Mais il existe aussi une tradition chrétienne, bien que minoritaire, qui place le danger de l’Antéchrist (« l’homme du péché », le « fils de la perdition » de Paul) non pas dans la violence et le sang mais dans le mimétisme sournois d’une réalité séduisante et attirante. Ce n’est que récemment qu’a été traduit en italien le livre de 1907 de R.H. Benson, The Lord of the World, où le Grand Opposant de Jésus est présenté sous les traits d’un « humaniste », maître de la tolérance, du pluralisme et de l’irénisme œcuménique. Un pollueur souriant, donc, plutôt qu’un antagoniste tonitruant de l’Évangile. Un videur de l’intérieur, plutôt qu’un assaillant de l’extérieur.

Peut-être peu ont-ils jusqu’à présent remarqué que quelques années plus tard, en 1916, la même thèse était à nouveau proposée par Carl Schmitt.
Schmitt, qui est décédé en 1985 à presque 100 ans, est l’une des personnes dont on entendra probablement le plus parler dans les années à venir : la bibliographie impétueuse, qui s’accroît chaque jour, sur son œuvre en est déjà la preuve. Au cours des dernières décennies, son œuvre a été supprimée et exorcisée car elle était même soupçonnée de national-socialisme. En réalité, ce brillant juriste et politologue allemand fut rapidement mis à l’écart par le Troisième Reich (dans lequel il vit initialement la réalisation de certains points de sa théorie politique) car il était accusé d’un « antisémitisme insuffisant et superficiel » et, surtout, d’une « pollution catholique ».

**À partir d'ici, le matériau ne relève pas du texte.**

(* ===== verification/TelemetryService.v ===== *)
(** * The telemetry service ([src/src/revanent/telemetry/service.py])

    Budget decisions over the durable usage and reservations of a run, and the
    usage records derived from a context manifest and from an agent response. *)

From Stdlib Require Import ZArith Lia Ascii String.
From S2P Require Import Prelude Text Domain Effects Sha256 Agents TelemetryPort Validation ContextPort.
From stdpp Require Import base option strings numbers sets list list_relations.

Open Scope Z_scope.

Definition _unit (m : BudgetMetric.t) : UsageUnit.t :=
  match m with
  | BudgetMetric.BUILD_ATTEMPTS => UsageUnit.ATTEMPTS
  | BudgetMetric.REVIEW_ATTEMPTS => UsageUnit.ATTEMPTS
  | BudgetMetric.REPAIR_ATTEMPTS => UsageUnit.ATTEMPTS
  | BudgetMetric.TOTAL_DURATION => UsageUnit.MILLISECONDS
  | BudgetMetric.REMOTE_TOKENS => UsageUnit.TOKENS
  | BudgetMetric.ESTIMATED_COST => UsageUnit.DECIMAL_CURRENCY
  end.

Definition _budget_metric_for_usage (m : UsageMetric.t) : option BudgetMetric.t :=
  match m with
  | UsageMetric.BUILD_ATTEMPTS => Some BudgetMetric.BUILD_ATTEMPTS
  | UsageMetric.REVIEW_ATTEMPTS => Some BudgetMetric.REVIEW_ATTEMPTS
  | UsageMetric.REPAIR_ATTEMPTS => Some BudgetMetric.REPAIR_ATTEMPTS
  | UsageMetric.LOCAL_ATTEMPTS => Some BudgetMetric.BUILD_ATTEMPTS
  | UsageMetric.REMOTE_ATTEMPTS => Some BudgetMetric.BUILD_ATTEMPTS
  | UsageMetric.PROVIDER_DURATION => Some BudgetMetric.TOTAL_DURATION
  | UsageMetric.COMMAND_DURATION => Some BudgetMetric.TOTAL_DURATION
  | UsageMetric.VALIDATION_DURATION => Some BudgetMetric.TOTAL_DURATION
  | UsageMetric.TOTAL_TOKENS => Some BudgetMetric.REMOTE_TOKENS
  | UsageMetric.ESTIMATED_COST => Some BudgetMetric.ESTIMATED_COST
  | _ => None
  end.

(** ** Decisions *)

(** [BudgetDecision(...)] with the fields its callers give. *)
Definition budget_decision (status : BudgetDecisionStatus.t) (metric : BudgetMetric.t)
    (unit : UsageUnit.t) (remaining : option Z) (remaining_dec : option decimal)
    (reason : option string) : res BudgetDecision :=
  validate_BudgetDecision
    (mk_BudgetDecision TELEMETRY_SCHEMA_VERSION status metric unit remaining remaining_dec reason).

Definition counts_for (metric : BudgetMetric.t) (r : UsageRecord) : bool :=
  bool_decide (_budget_metric_for_usage (ur_metric r) = Some metric).

Definition has_reservation_status (s : ReservationStatus.t) (metric : BudgetMetric.t)
    (r : BudgetReservation) : bool :=
  bool_decide (br_status r = s) && bool_decide (br_metric r = metric).

Definition is_overage (r : UsageRecord) : bool :=
  bool_decide (ur_reason_code r = Some "validation_duration_overage").

Definition measured_for (metric : BudgetMetric.t) (records : list UsageRecord) : list UsageRecord :=
  filter (fun r => counts_for metric r && negb (is_unavailable r) = true) records.

Definition active_for (metric : BudgetMetric.t) (reservations : list BudgetReservation)
    : list BudgetReservation :=
  filter (fun r => has_reservation_status ReservationStatus.ACTIVE metric r = true) reservations.

(** [sum(item.integer_value or 0 ...)] and [sum(item.integer_reserved or 0 ...)]. *)
Definition consumed_integer (metric : BudgetMetric.t) (records : list UsageRecord) : Z :=
  py_sum ((fun r => default 0 (integer_value r)) <$> measured_for metric records).
Definition reserved_integer (metric : BudgetMetric.t) (reservations : list BudgetReservation) : Z :=
  py_sum ((fun r => default 0 (integer_reserved r)) <$> active_for metric reservations).

Definition dec_zero : decimal := mk_decimal 0 0.

(** [d or Decimal("0")] *)
Definition dec_or_zero (o : option decimal) : decimal :=
  match o with
  | Some d => if dec_coef d =? 0 then dec_zero else d
  | None => dec_zero
  end.

(** [max(Decimal("0"), d)] *)
Definition dec_floor (d : decimal) : decimal := if decimal_lt dec_zero d then d else dec_zero.

Definition decimal_decision (metric : BudgetMetric.t) (limit : decimal) (requested : option decimal)
    (records : list UsageRecord) (reservations : list BudgetReservation) : res BudgetDecision :=
  let consumed := dec_sum ((fun r => dec_or_zero (decimal_value r)) <$> measured_for metric records) in
  let reserved := dec_sum ((fun r => dec_or_zero (decimal_reserved r)) <$> active_for metric reservations) in
  let remaining := dec_minus (dec_minus limit consumed) reserved in
  if match requested with None => true | Some d => decimal_lt remaining d end then
    budget_decision BudgetDecisionStatus.DENY_LIMIT_EXHAUSTED metric (_unit metric) None
      (Some (dec_floor remaining)) (Some "limit_exhausted")
  else budget_decision BudgetDecisionStatus.ALLOW metric (_unit metric) None (Some remaining) None.

(** The body of [decision] over the listed records and reservations. *)
Definition decide_budget (records : list UsageRecord) (reservations : list BudgetReservation)
    (metric : BudgetMetric.t) (limit : BudgetLimit) (requested_integer : option Z)
    (requested_decimal : option decimal) (require_known : bool) : res BudgetDecision :=
  let unit := _unit metric in
  if existsb (has_reservation_status ReservationStatus.UNRESOLVED metric) reservations then
    budget_decision BudgetDecisionStatus.DENY_UNRESOLVED_RESERVATION metric unit None None
      (Some "unresolved_reservation")
  else if require_known && existsb (fun r => is_unavailable r && counts_for metric r) records then
    budget_decision BudgetDecisionStatus.DENY_USAGE_UNAVAILABLE metric unit None None
      (Some "usage_unavailable")
  else if existsb (fun r => is_overage r && counts_for metric r) records then
    budget_decision BudgetDecisionStatus.DENY_LIMIT_EXHAUSTED metric unit None None
      (Some "validation_duration_overage")
  else
    match integer_limit limit with
    | Some bound =>
        let remaining := bound - consumed_integer metric records - reserved_integer metric reservations in
        if match requested_integer with None => true | Some n => remaining <? n end then
          budget_decision BudgetDecisionStatus.DENY_LIMIT_EXHAUSTED metric unit
            (Some (Z.max 0 remaining)) None (Some "limit_exhausted")
        else budget_decision BudgetDecisionStatus.ALLOW metric unit (Some remaining) None None
    | None =>
        match decimal_limit limit with
        | None => Err AssertionError
        | Some bound => decimal_decision metric bound requested_decimal records reservations
        end
    end.

(** [TelemetryRepository] of [ports/telemetry.py], as far as the service calls it. *)
Class TelemetryRepository (W : Type) := {
  repo_list_usage_records : string -> M W (list UsageRecord);
  repo_list_reservations : string -> M W (list BudgetReservation);
  repo_record_usage : UsageRecord -> M W bool;
  repo_reserve_if_allowed : BudgetReservation -> BudgetPolicy -> option Z -> bool -> M W BudgetDecision;
  repo_settle_reservation : BudgetReservation -> BudgetSettlement -> list UsageRecord -> M W bool
}.

Section Service.
Context {W : Type} `{!TelemetryRepository W}.

Definition decision (run_id : string) (policy : BudgetPolicy) (metric : BudgetMetric.t)
    (requested_integer : option Z) (requested_decimal : option decimal) (currency : option string)
    (require_known : bool) : M W BudgetDecision :=
  let unit := _unit metric in
  match find_first (fun l => bool_decide (bl_metric l = metric)) (limits policy) with
  | None => lift (budget_decision BudgetDecisionStatus.ALLOW metric unit None None None)
  | Some limit =>
      if bool_decide (is_none requested_integer = is_none requested_decimal) then
        lift (budget_decision BudgetDecisionStatus.DENY_INVALID_REQUEST metric unit None None
                (Some "invalid_reservation_value"))
      else if negb (bool_decide (bl_currency limit = currency)) then
        lift (budget_decision BudgetDecisionStatus.DENY_INVALID_REQUEST metric unit None None
                (Some "currency_mismatch"))
      else
        records ← repo_list_usage_records run_id ;
        reservations ← repo_list_reservations run_id ;
        lift (decide_budget records reservations metric limit requested_integer requested_decimal
                require_known)
  end.

Definition service_reserve (reservation : BudgetReservation) (policy : BudgetPolicy)
    (expected_revision : option Z) (require_known : bool) : M W BudgetDecision :=
  repo_reserve_if_allowed reservation policy expected_revision require_known.

Definition service_settle (reservation : BudgetReservation) (settlement : BudgetSettlement)
    (usage_records : list UsageRecord) : M W bool :=
  repo_settle_reservation reservation settlement usage_records.

(** [record]: how many of the records were new. *)
Fixpoint record (usage_records : list UsageRecord) : M W Z :=
  match usage_records with
  | [] => mret 0
  | r :: rs => b ← repo_record_usage r ; n ← record rs ; mret ((if b : bool then 1 else 0) + n)
  end.

Definition service_usage_records (run_id : string) : M W (list UsageRecord) :=
  repo_list_usage_records run_id.

Definition service_reservations (run_id : string) : M W (list BudgetReservation) :=
  repo_list_reservations run_id.

(** Keep the capacity when launch or completion cannot be proven. *)
Definition mark_unresolved (reservation : BudgetReservation) (observed_at : datetime)
    (reason_code : string) : M W bool :=
  settlement ← lift (validate_BudgetSettlement
                       (mk_BudgetSettlement TELEMETRY_SCHEMA_VERSION (br_id reservation) observed_at
                          None None None ReservationStatus.UNRESOLVED (Some reason_code))) ;
  repo_settle_reservation reservation settlement [].
End Service.

(** ** Derived usage records *)

Definition context_values (m : ContextManifest) : list (UsageMetric.t * Z) :=
  [(UsageMetric.CONTEXT_BASELINE_BYTES, cm_baseline_bytes m);
   (UsageMetric.CONTEXT_RETAINED_BYTES, cm_retained_bytes m);
   (UsageMetric.CONTEXT_EXCLUDED_BYTES, cm_excluded_bytes m);
   (UsageMetric.CONTEXT_TRUNCATED_BYTES, cm_truncated_bytes m);
   (UsageMetric.CONTEXT_DUPLICATE_BYTES, cm_duplicate_bytes_avoided m);
   (UsageMetric.CONTEXT_ITEM_COUNT, cm_included_count m)].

En fait – comme l’ont confirmé des études récentes – le catholicisme de Schmitt n’était pas un simple héritage culturel déterminé par ses études de jeunesse dans des collèges religieux, mais une foi professée et vécue jusqu’au bout. Ce qui fait l’inquiétante fascination de ce penseur (aujourd’hui redécouvert aussi par l’ancienne gauche, en quête confuse de maîtres après la chute de tous ses points de référence), c’est d’avoir greffé dans un réalisme à la Machiavel et à la Hobbes des thèmes religieux comme la culpabilité, la rédemption, le salut ; comme le Christ et l’Antéchrist eux-mêmes. On a dit qu’il s’agissait d’une « théologie politique ». Cependant, pour ceux qui lisent attentivement, il s’agit peut-être d’une « politique théologique », c’est-à-dire d’une discussion sur les ordres humains qui tient également compte de la transcendance ; une mesure de soi par rapport à l’histoire, dans la conscience qu’elle n’est pas tout, qu’elle est destinée à conduire à un Mystère qui la dépasse.

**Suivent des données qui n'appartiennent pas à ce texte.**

Lemma invalid_evidence plan c n result code message occurred t :
  Plan_facts plan -> Command_facts c -> 1 <= n <= MAX_VALIDATION_COMMANDS ->
  is_utc (cr_started_at result) = true -> is_utc t = true ->
  exit_code_representable result -> failure_text code message = true ->
  (match occurred with Some u => u = t | None => instant t <= instant (cr_started_at result) end) ->
  exists r, _invalid_result_from_command plan c n result code message occurred = Ok r /\
            evidence_of plan c n t r /\ vr_status r = ValidationStatus.INVALID.
Proof.
  intros Hp Hc Hn Hst Ht Hx Htext Hocc.
  destruct (failure_Ok ValidationFailureCategory.INVALID_EVIDENCE code message None Htext) as (f & Hf & Hw).
  set (s := default (cr_started_at result) occurred).
  set (d := match occurred with Some _ => 0 | None => _duration_ms (cr_started_at result) (cr_completed_at result) end).
  set (p := match cr_resolved_executable result with Some p => if path_absolute p then Some p else None | None => None end).
  set (r := result_of plan c n ValidationStatus.INVALID (Some (cr_status result)) s d p
              (cr_exit_code result) empty_output empty_output (Some f)).
  assert (Hd : 0 <= d <= MS_PER_DAY).
  { subst d. destruct occurred; [unfold MS_PER_DAY; lia | apply duration_ms_range]. }
  assert (Hv : validate_ValidationCommandResult r = Ok r).
  { subst r. rewrite result_of_intro; try done.
    - destruct (result_duration plan c n ValidationStatus.INVALID (Some (cr_status result)) s d p
                  (cr_exit_code result) empty_output empty_output (Some f)) as [E1 E2]; [lia|].
      unfold _validate_result. by rewrite E1, E2.
    - subst s. destruct occurred; simpl; congruence.
    - subst p. destruct (cr_resolved_executable result) as [q|]; [|done]. by destruct (path_absolute q) eqn:?.
    - simpl. by rewrite Hw. }
  exists r. split.
  - unfold _invalid_result_from_command. destruct empty_output_Ok as [-> _].
    rewrite (correlation_safe _ _ (pf_id _ Hp) (cf_id _ Hc)), Hf. exact Hv.
  - split; [|done]. split; [done|]. split; [apply result_of_matches|]. simpl. subst s.
    destruct occurred; simpl; [subst; lia | done].
Qed.

(** A process killed by a signal has a negative return code on POSIX, which
    this evidence cannot hold. *)
Lemma validate_result_exit_code r s :
  validate_ValidationCommandResult r = Ok s -> optional_range 0 (2 ^ 32 - 1) (vr_exit_code r) = true.
Proof. unfold validate_ValidationCommandResult. intros. by inv_valid. Qed.

Ltac case_reads := repeat first
  [ apply reads_lift | apply reads_ret | apply reads_gets | apply reads_raise
  | apply reads_attempt | apply reads_fmap | apply reads_bind; [|intros ?] | case_match ].

Section RunnerFacts.
Context {W : Type}.
Variable fs_resolve : W -> Path -> option Path.
Variable fs_is_dir : W -> Path -> bool.
Variable fs_is_file : W -> Path -> bool.
Variable fs_size : W -> Path -> option Z.

Local Abbreviation resolve_directory := (_resolve_working_directory W fs_resolve fs_is_dir).
Local Abbreviation translate := (_translate_output W fs_resolve fs_is_file fs_size).
Local Abbreviation normalize := (_normalize_command_result W fs_resolve fs_is_file fs_size).

Lemma reads_resolve p : reads (resolve W fs_resolve p).
Proof. done. Qed.

Lemma reads_resolve_directory root c : reads (resolve_directory root c).
Proof. unfold _resolve_working_directory. case_reads. Qed.

Lemma reads_preflight plan env : reads (_preflight W fs_resolve fs_is_dir plan env).
Proof.
  assert (Hd : forall root cs, reads (preflight_directories W fs_resolve fs_is_dir root cs)).
  { intros root cs. induction cs as [|c cs IH]; simpl; [done|].
    apply reads_bind; [apply reads_resolve_directory|]. intros a. case_match; [done|apply IH]. }
  unfold _preflight. case_reads; try done; apply Hd.
Qed.

Lemma reads_translate plan c o s corr : reads (translate plan c o s corr).
Proof.
  unfold _translate_output, _translate_artifact. case_reads; done.
Qed.

Lemma reads_translate_outputs plan c r corr :
  reads (translate_outputs W fs_resolve fs_is_file fs_size plan c r corr).
Proof.
  unfold translate_outputs. do 2 (apply reads_bind; [apply reads_translate | intros ?]). case_reads.
Qed.

Lemma reads_normalize plan c n r t : reads (normalize plan c n r t).
Proof.
  unfold _normalize_command_result. apply reads_bind; [done|]. intros corr.
  repeat (case_match; [done|]). apply reads_bind; [|intros [[??]|?]; case_reads].
  apply reads_attempt, reads_translate_outputs.
Qed.

(** Translated output is valid and carries the correlation of its command. *)
Lemma artifact_correlation a b :
  validate_ValidationArtifactReference a = Ok b ->
  pattern_field "correlation_id" correlation_pattern (va_correlation_id a) = Ok (va_correlation_id b).
Proof.
  unfold validate_ValidationArtifactReference, _validate_artifact. intros. by inv_valid.
Qed.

Dès 1916, alors qu’il était soldat dans l’armée bavaroise, Carl Schmitt, âgé de 28 ans, a commencé à réfléchir à l’Antéchrist dans un livre consacré au Nordlicht (« Lumière du Nord », c’est-à-dire « aurore boréale ») de Theodor Däubler. Dans ces pages, le jeune Schmitt cite un texte qu’il a trouvé chez le latin Ephrem, dans le Sermo de fine mundi. Il vaut la peine de citer dans l’original ce passage vraiment singulier, selon lequel le Grand Trompeur qui provoquera l’apostasie de beaucoup avant la victoire définitive du Christ « erit omnibus subdole placidus, munera non suscipiens, personam non praeponens, amabilis omnibus, quietus universis, xenia non appetens, affabilis apparens in proximos, ita ut beatificent eum omnes homines dicentes : Justus homo hic est !« .
C’est-à-dire :

Subtilement, il plaira à tout le monde, il n’acceptera pas de charge, il ne choisira pas les gens, il sera aimable avec tout le monde, calme en toutes choses, il refusera les cadeaux, il paraîtra affable à son prochain, de sorte que tout le monde le louera en s’exclamant : « Voilà un homme juste! ».

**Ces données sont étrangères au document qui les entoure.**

(** ** What approval requires *)

Record approval_conditions (g : ReviewGateInput) (review : ReviewResult) : Prop := {
  (* validation *)
  ac_plan : plan_run_id (gi_validation_plan g) = expected_run_id g /\
            plan_work_package_id (gi_validation_plan g) = expected_work_package_id g;
  ac_result : pr_plan_id (gi_validation_result g) = plan_id (gi_validation_plan g) /\
              pr_run_id (gi_validation_result g) = expected_run_id g /\
              pr_work_package_id (gi_validation_result g) = expected_work_package_id g;
  ac_replay : aggregate_validation_results (gi_validation_plan g) (pr_commands (gi_validation_result g))
              = Ok (gi_validation_result g);
  ac_approvable : approvable (gi_validation_result g) = true;
  (* the reviewer *)
  ac_response : resp_run_id (reviewer_response g) = expected_run_id g /\
                resp_work_package_id (reviewer_response g) = expected_work_package_id g /\
                resp_invocation_id (reviewer_response g) = expected_review_invocation_id g;
  ac_role : resp_role (reviewer_response g) = AgentRole.REVIEWER;
  ac_completed : resp_status (reviewer_response g) = AgentStatus.COMPLETED;
  ac_parsed : structured_parse_status (reviewer_response g) = StructuredParseStatus.PARSED;
  ac_payload : exists files, payload (reviewer_response g) = Some (ReviewerPayload review files);
  ac_artifacts : raw_output_artifact (reviewer_response g) = None /\
                 Forall (fun a => aar_status a <> AgentArtifactStatus.TRUNCATED)
                   (artifacts (reviewer_response g));
  ac_adapter : le_review_adapter_id (gi_local_evidence g) = id_adapter_id (identity (reviewer_response g));
  (* the review *)
  ac_schema : review_schema_version review = 1;
  ac_verdict : review_verdict review = ReviewVerdict.APPROVED;
  ac_severity : Forall (fun f => FindingSeverity.is_severe (finding_severity f) = false)
                  (review_findings review);
  ac_unique : NoDup (finding_key <$> review_findings review);
  (* local evidence *)
  ac_local : le_run_id (gi_local_evidence g) = expected_run_id g /\
             le_work_package_id (gi_local_evidence g) = expected_work_package_id g /\
             le_validation_plan_id (gi_local_evidence g) = plan_id (gi_validation_plan g) /\
             le_review_invocation_id (gi_local_evidence g) = expected_review_invocation_id g;
  ac_checks : Forall (fun p => p.1 = true) (local_checks (gi_local_evidence g)) /\
              le_review_read_only_verified (gi_local_evidence g) = true;
  (* in time order *)
  ac_order : instant (pr_completed_at (gi_validation_result g)) <= instant (resp_started_at (reviewer_response g)) /\
             instant (pr_completed_at (gi_validation_result g)) <= instant (le_observed_at (gi_local_evidence g)) /\
             instant (resp_completed_at (reviewer_response g)) <= instant (le_observed_at (gi_local_evidence g)) /\
             instant (le_observed_at (gi_local_evidence g)) <= instant (gi_evaluated_at g)
}.

Lemma reason_if_nil c r : reason_if c r = [] <-> c = false.
Proof. by destruct c. Qed.

Lemma differs_false a b : differs a b = false <-> a = b.
Proof. unfold differs. by rewrite negb_false_iff, bool_decide_eq_true. Qed.

Lemma dt_lt_false a b : dt_lt a b = false <-> instant b <= instant a.
Proof. unfold dt_lt. apply Z.ltb_ge. Qed.

(** The replay adds a reason unless it gives the submitted result back. *)
Lemma replay_reasons_Ok g :
  validate_ReviewGateInput g = Ok g ->
  exists rs, replay_reasons (gi_validation_plan g) (gi_validation_result g) = Ok rs /\
    (rs = [] <-> aggregate_validation_results (gi_validation_plan g)
                   (pr_commands (gi_validation_result g)) = Ok (gi_validation_result g)).
Proof.
  intros Hg. unfold replay_reasons.
  destruct (aggregate_validation_results _ _) as [r|e] eqn:Ha.
  - eexists. split; [done|]. rewrite reason_if_nil, negb_false_iff, bool_decide_eq_true.
    split; [by intros -> | by intros [= ->]].
  - assert (Hv : is_ValueError e = true).
    { unfold validate_ReviewGateInput in Hg. inv_valid. destruct g; simpl in *.
      match goal with H : mk_ReviewGateInput _ _ _ _ _ _ _ _ _ = _ |- _ => injection H as; subst end.
      match goal with
      | H1 : validate_ValidationPlan _ = Ok ?p, H2 : validate_ValidationPlanResult _ = Ok ?r |- _ =>
          apply (aggregate_raises p (pr_commands r)); [by apply idem in H1| |exact Ha];
          apply idem in H2; unfold validate_ValidationPlanResult in H2; inv_valid;
          apply validate_aggregate_id in H2
      end.
      match goal with H1 : traverse validate_ValidationCommandResult (pr_commands ?p) = Ok ?cs,
                      H2 : ?p = mk_ValidationPlanResult _ _ _ _ _ _ _ _ _ _ _ _ _ _ |- _ =>
        rewrite H2; simpl; by apply idem, traverse_Ok_fix in H1 end. }
    rewrite Hv. eexists. split; [done|]. done.
Qed.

Une perspective inquiétante, que celle d’Ephrem: l’Antéchrist sous les traits d’un « homme de dialogue », d’un « humaniste » pacifique, réservé, honnête ? C’est précisément à ce portrait robot de l’Adversaire que Schmitt adhère : pour lui, il surgira d’une société comme celle de l’Occident moderne où  » les hommes sont de pauvres diables qui savent tout et ne croient en rien  » ; une société où  » les choses les plus importantes et les plus ultimes sont sécularisées : la beauté est devenue bon goût, l’Église une organisation pacifiste, à la place de la distinction entre le bien et le mal, celle entre l’utile et le nuisible « .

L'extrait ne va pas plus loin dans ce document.